From then on, adults and children are drawn into Fingerman's tiny world - his exploits on rough seas (Gabriella lies flat on the floor, creating waves with her body through subtle yoga-like movements), his meeting with a fingerwoman in the Garden of Eden and his journeys with his horse through mountainous terrain (Gabriella's body again becomes the stage for these adventures).

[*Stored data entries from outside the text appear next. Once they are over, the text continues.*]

(* ===== verification/FileManager.v ===== *)
(** * FileManager.cpp: the media directory and its path sandbox

    The operating system's file system is the parameter [OS] of FilePath.v, seen
    as a snapshot; size and contents of a file are independent answers, so a
    file that changes between the two calls is covered. Every method is total
    and writes nothing but log entries; [list_files] can also leave through the
    exception a directory iterator throws when it cannot advance. *)

From S2P Require Import Prelude Types CxxString Socket FilePath.

(** ** The interface a client session is written against

    A store of media files, with the pure views the laws describe it by:
    [list_view] is [None] when listing throws. *)
Class MediaStore := {
  list_files : M io (list MediaFileInfo);
  get_file_size : bytes → M io (option Z);
  open_binary_file : bytes → M io (option bytes);
  list_view : option (list MediaFileInfo);
  size_view : bytes → option Z;
  content_view : bytes → option bytes }.

(** Only the log changed. *)
Definition log_frame (s s' : io) : Prop :=
  rx s' = rx s ∧ sq s' = sq s ∧ tx s' = tx s ∧ cq s' = cq s ∧ aq s' = aq s ∧ pq s' = pq s ∧
  calls s' = calls s ∧ stops s' = stops s.

(** A store call returns its view and only logs. Sizes are [uint64_t] values. *)
Class MediaStoreLaws (ms : MediaStore) : Prop := {
  list_law : ∀ s, match list_view with
                  | Some fs => wp list_files (λ r s', r = fs ∧ log_frame s s') (λ _, False) (λ _, False) s
                  | None => wp list_files (λ _ _, False) (log_frame s) (λ _, False) s
                  end;
  size_law : ∀ f s, wp (get_file_size f) (λ r s', r = size_view f ∧ log_frame s s') (λ _, False) (λ _, False) s;
  open_law : ∀ f s, wp (open_binary_file f) (λ r s', r = content_view f ∧ log_frame s s') (λ _, False) (λ _, False) s;
  size_range : ∀ f n, size_view f = Some n → 0 ≤ n < 2 ^ 64;
  list_range : ∀ fs, list_view = Some fs → Forall (λ f, 0 ≤ size_bytes f < 2 ^ 64) fs }.

(** ** The class *)
Record FileManager := mkFileManager { root_dir_ : path; canonical_root_ : path }.

(** The constructor: [canonical_root_] is the empty path. *)
Definition make_file_manager (root_dir : bytes) : FileManager := mkFileManager (path_of root_dir) [].

(** [init]: [mkdirs p] is the file system after [create_directories p], or
    [None] when that returns false. Returns the [bool], the object and the file
    system it leaves behind. *)
Definition init (os : OS) (mkdirs : path → option OS) (fm : FileManager) : M io (bool * FileManager * OS) :=
  let created :=
    if status_exists (@os_status os (root_dir_ fm)) then Some os else mkdirs (root_dir_ fm) in
  match created with
  | None =>
      LOG ERROR [Str "Failed to create media directory: "; AStr (path_string (root_dir_ fm));
                 Str " ("; AErrCode; Str ")"];;
      mret (false, fm, os)
  | Some os =>
      match @os_canonical os (root_dir_ fm) with
      | None =>
          (* [canonical] returned an empty path and set [ec] *)
          LOG ERROR [Str "Failed to canonicalize media directory: "; AStr (path_string (root_dir_ fm));
                     Str " ("; AErrCode; Str ")"];;
          mret (false, mkFileManager (root_dir_ fm) [], os)
      | Some root =>
          LOG INFO [Str "Media repository root: "; AStr (path_string root)];;
          mret (true, mkFileManager (root_dir_ fm) root, os)
      end
  end.

Section methods.
Context {os : OS} (fm : FileManager).

(** The containment test on a canonical path. *)
Definition inside_root (weakly_canon : path) : bool :=
  let rel := lexically_relative weakly_canon (canonical_root_ fm) in
  negb (bool_decide (rel = []) || starts_with (lit "..") (path_string rel) || is_absolute rel).

(** [Some p]: true with [out_path = p]; [None]: false, [out_path] untouched. *)
Definition resolve_safe_path (filename : bytes) : M io (option path) :=
  if bool_decide (filename = []) then mret None
  else if bool_decide (NUL ∈ filename) then mret None
  else
    let candidate := path_of filename in
    if is_absolute candidate then
      LOG WARN [Str "Absolute path rejected: '"; AStr filename; Str "'"];; mret None
    else
      let full_candidate := append (canonical_root_ fm) candidate in
      match weakly_canonical full_candidate with
      | None => mret None
      | Some weakly_canon =>
          if negb (inside_root weakly_canon) then
            LOG WARN [Str "Path traversal attempt detected: '"; AStr filename; Str "' resolves outside root"];;
            mret None
          else mret (Some weakly_canon)
      end.

(** The order of the catalogue, [a.filename < b.filename], as "not greater". *)
Definition name_le (a b : MediaFileInfo) : Prop := string_ltb (filename b) (filename a) = false.
#[export] Instance name_le_dec : RelDecision name_le.
Proof. unfold name_le. intros a b. apply _. Defined.

(** One turn of the directory loop: the loop variables are the entries left,
    the files found and whether the shared error code [ec] is set. *)
Definition list_files_body (v : list dirent * list MediaFileInfo * bool) (fails : bool) :
    M io (list dirent * list MediaFileInfo * bool + list MediaFileInfo) :=
  let '(entries, files, ec) := v in
  match entries with
  | [] => if fails then throw else mret (inr files)
  | entry :: entries =>
      if ec : bool then
        LOG WARN [Str "Error during directory iteration: "; AErrCode];; mret (inr files)
      else if d_is_regular entry then
        let name := d_name entry in
        if negb (bool_decide (name = [])) && bool_decide (head name = Some "."%char) then
          mret (inl (entries, files, d_status_ec entry))
        else
          match d_size entry with
          | Some size => mret (inl (entries, files ++ [mkInfo name size], false))
          | None => mret (inl (entries, files, true))
          end
      else mret (inl (entries, files, d_status_ec entry))
  end.

Definition fm_list_files : M io (list MediaFileInfo) :=
  let st := os_status (canonical_root_ fm) in
  if negb (status_exists st) || negb (bool_decide (st = directory)) then mret []
  else
    files ← (match os_dir (canonical_root_ fm) with
             | None => mret []
             | Some (entries, fails) =>
                 loop (λ v _, length v.1.1) (λ v, list_files_body v fails) (entries, [], false)
             end);
    mret (merge_sort name_le files).

Definition file_exists (filename : bytes) : M io bool :=
  p ← resolve_safe_path filename;
  match p with
  | None => mret false
  | Some safe_path => mret (bool_decide (os_status safe_path = regular))
  end.

Definition fm_get_file_size (filename : bytes) : M io (option Z) :=
  p ← resolve_safe_path filename;
  match p with
  | None => mret None
  | Some safe_path =>
      if negb (bool_decide (os_status safe_path = regular)) then mret None
      else mret (os_file_size safe_path)
  end.

(** [None] is the null pointer; otherwise the bytes the stream will yield. *)
Definition fm_open_binary_file (filename : bytes) : M io (option bytes) :=
  p ← resolve_safe_path filename;
  match p with
  | None => LOG WARN [Str "Cannot open file outside sandbox: "; AStr filename];; mret None
  | Some safe_path =>
      match os_open safe_path with
      | None => LOG ERROR [Str "Failed to open binary file for reading: "; AStr (path_string safe_path)];; mret None
      | Some content => mret (Some content)
      end
  end.

(** ** The pure content of the methods *)
Definition resolved (filename : bytes) : option path :=
  if bool_decide (filename = []) || bool_decide (NUL ∈ filename) || is_absolute (path_of filename) then None
  else
    weakly_canon ← weakly_canonical (append (canonical_root_ fm) (path_of filename));
    if inside_root weakly_canon then Some weakly_canon else None.

Definition resolved_size (filename : bytes) : option Z :=
  p ← resolved filename; if bool_decide (os_status p = regular) then os_file_size p else None.

Definition resolved_content (filename : bytes) : option bytes := p ← resolved filename; os_open p.

(** The catalogue of a directory: an error on an entry ends the scan at the next
    one. *)
Fixpoint scan (entries : list dirent) (ec : bool) : list MediaFileInfo * bool :=
  match entries with
  | [] => ([], true)
  | entry :: entries =>
      if ec then ([], false)
      else if d_is_regular entry then
        if negb (bool_decide (d_name entry = [])) && bool_decide (head (d_name entry) = Some "."%char)
        then scan entries (d_status_ec entry)
        else match d_size entry with
             | Some size => let '(fs, e) := scan entries false in (mkInfo (d_name entry) size :: fs, e)
             | None => scan entries true
             end
      else scan entries (d_status_ec entry)
  end.

Definition catalogue : option (list MediaFileInfo) :=
  if bool_decide (os_status (canonical_root_ fm) = directory) then
    match os_dir (canonical_root_ fm) with
    | None => Some []
    | Some (entries, fails) =>
        let '(fs, reached_end) := scan entries false in
        if fails && reached_end then None else Some (merge_sort name_le fs)
    end
  else Some [].

Definition FileManager_store : MediaStore := {|
  list_files := fm_list_files;
  get_file_size := fm_get_file_size;
  open_binary_file := fm_open_binary_file;
  list_view := catalogue;
  size_view := resolved_size;
  content_view := resolved_content |}.
End methods.

(** ** Lemmas *)
#[export] Instance log_frame_preorder : PreOrder log_frame.
Proof.
  split; [by intros s|].
  intros s1 s2 s3 (?&?&?&?&?&?&?&?) (?&?&?&?&?&?&?&?). unfold log_frame. split_and!; congruence.
Qed.

Lemma log_frame_add s l : log_frame s (add_log l s).
Proof. done. Qed.
#[export] Hint Resolve log_frame_add : wp.

Section lemmas.
Context {os : OS} (fm : FileManager).

Lemma resolve_safe_path_wp f (Q : option path → io → Prop) (X B : io → Prop) s :
  (∀ s', log_frame s s' → Q (resolved fm f) s') → wp (resolve_safe_path fm f) Q X B s.
Proof.
  intros HQ. unfold resolve_safe_path, resolved in *.
  case_bool_decide; simpl in *; [by apply wp_ret, HQ|].
  case_bool_decide; simpl in *; [by apply wp_ret, HQ|].
  destruct (is_absolute (path_of f)); [by apply wp_bind, wp_LOG, wp_ret, HQ|].
  destruct (weakly_canonical _) as [p|]; simpl in *; [|by apply wp_ret, HQ].
  destruct (inside_root fm p); simpl in *; [by apply wp_ret, HQ|].
  by apply wp_bind, wp_LOG, wp_ret, HQ.
Qed.

Lemma get_file_size_wp f s :
  wp (fm_get_file_size fm f) (λ r s', r = resolved_size fm f ∧ log_frame s s') (λ _, False) (λ _, False) s.
Proof.
  unfold fm_get_file_size, resolved_size. apply wp_bind, resolve_safe_path_wp. intros s' Hs.
  destruct (resolved fm f) as [p|]; simpl; [|by apply wp_ret].
  case_bool_decide; simpl; by apply wp_ret.
Qed.

Lemma open_binary_file_wp f s :
  wp (fm_open_binary_file fm f) (λ r s', r = resolved_content fm f ∧ log_frame s s') (λ _, False) (λ _, False) s.
Proof.
  unfold fm_open_binary_file, resolved_content. apply wp_bind, resolve_safe_path_wp. intros s' Hs.
  destruct (resolved fm f) as [p|]; simpl.
  - destruct (os_open p); [by apply wp_ret|]. by apply wp_bind, wp_LOG, wp_ret.
  - by apply wp_bind, wp_LOG, wp_ret.
Qed.

Lemma file_exists_wp f s :
  wp (file_exists fm f) (λ r s', r = true ↔ ∃ p, resolved fm f = Some p ∧ os_status p = regular)
    (λ _, False) (λ _, False) s.
Proof.
  unfold file_exists. apply wp_bind, resolve_safe_path_wp. intros s' Hs.
  destruct (resolved fm f) as [p|]; simpl; apply wp_ret; [rewrite bool_decide_eq_true|]; naive_solver.
Qed.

All in all, it is an extraordinary show, even if some of the nuances were lost on some of the younger members of the audience. The children leave the theatre, calmed by the completely non-verbal nature of the show, subconsciously storing up images that may well inspire them later in their lives.
Until Sun, various times
Sylvia Thompson
Short Stories
The Ark
The house lights drop, the theatre pulses with potentially lethal nine- and 10-year-olds baying for entertainment. In the seat in front of ours a very young lady, pre-programmed for total boredom, resignedly puts away her lip gloss as a mime in a black bowler hat walks into the spotlight. The Ark is currently playing host to Teatro Hugo and Ines, from Peru, who are presenting Short Stories, a mesmerically beautiful and astonishingly dexterous piece of physical theatre.
The short stories of the title are created by two technically brilliant mimes, one male, one female, who, with seemingly limitless imagination, two pairs of hands and feet, a couple of old shirts, some plastic eyeballs, one boisterously vehement knee and (to the gasps of astonishment from the now rapt young audience) one extraordinarily flexible stomach, concoct a series of memorable and spirited characters.
From the miniature baby with the hugely engaging personality (created from the back of a performer's hand), to the ageing gentleman with the crumpled toothless face observing his decay in a hand-held mirror, or the weight-obsessed, beak-nosed woman pursing her scarlet lips (which are painted around the actor's navel), it was difficult to accept the incontrovertible evidence of one's own eyes that this massive cast was entirely assembled from body parts.
Throw the PSP into the bath and get down to the Ark pronto.